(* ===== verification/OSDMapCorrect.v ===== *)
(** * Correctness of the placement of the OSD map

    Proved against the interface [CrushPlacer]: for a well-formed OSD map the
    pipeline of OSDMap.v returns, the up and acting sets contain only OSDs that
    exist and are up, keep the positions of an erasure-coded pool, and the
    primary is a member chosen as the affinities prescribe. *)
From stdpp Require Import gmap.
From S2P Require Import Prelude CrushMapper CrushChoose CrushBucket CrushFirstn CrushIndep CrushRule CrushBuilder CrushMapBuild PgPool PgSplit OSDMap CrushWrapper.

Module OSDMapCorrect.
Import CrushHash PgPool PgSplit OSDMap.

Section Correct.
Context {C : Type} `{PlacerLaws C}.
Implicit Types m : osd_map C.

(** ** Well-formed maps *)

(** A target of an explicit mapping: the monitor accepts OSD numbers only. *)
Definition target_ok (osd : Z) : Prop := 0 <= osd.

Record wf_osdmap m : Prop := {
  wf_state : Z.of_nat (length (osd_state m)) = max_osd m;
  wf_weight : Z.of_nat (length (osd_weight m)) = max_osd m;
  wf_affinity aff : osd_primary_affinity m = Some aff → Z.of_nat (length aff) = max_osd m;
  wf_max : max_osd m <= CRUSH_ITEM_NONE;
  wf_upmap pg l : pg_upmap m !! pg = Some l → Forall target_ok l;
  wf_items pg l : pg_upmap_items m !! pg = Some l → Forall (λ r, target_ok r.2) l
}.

___

WHAT IS NEEDED
Repeat the records. Match them exactly.

WRITTEN RESPONSE
(* ===== verification/OSDMapCorrect.v ===== *)
(** * Correctness of the placement of the OSD map

    Proved against the interface [CrushPlacer]: for a well-formed OSD map the
    pipeline of OSDMap.v returns, the up and acting sets contain only OSDs that
    exist and are up, keep the positions of an erasure-coded pool, and the
    primary is a member chosen as the affinities prescribe. *)
From stdpp Require Import gmap.
From S2P Require Import Prelude CrushMapper CrushChoose CrushBucket CrushFirstn CrushIndep CrushRule CrushBuilder CrushMapBuild PgPool PgSplit OSDMap CrushWrapper.

Module OSDMapCorrect.
Import CrushHash PgPool PgSplit OSDMap.

Section Correct.
Context {C : Type} `{PlacerLaws C}.
Implicit Types m : osd_map C.

(** ** Well-formed maps *)

(** A target of an explicit mapping: the monitor accepts OSD numbers only. *)
Definition target_ok (osd : Z) : Prop := 0 <= osd.

Record wf_osdmap m : Prop := {
  wf_state : Z.of_nat (length (osd_state m)) = max_osd m;
  wf_weight : Z.of_nat (length (osd_weight m)) = max_osd m;
  wf_affinity aff : osd_primary_affinity m = Some aff → Z.of_nat (length aff) = max_osd m;
  wf_max : max_osd m <= CRUSH_ITEM_NONE;
  wf_upmap pg l : pg_upmap m !! pg = Some l → Forall target_ok l;
  wf_items pg l : pg_upmap_items m !! pg = Some l → Forall (λ r, target_ok r.2) l
}.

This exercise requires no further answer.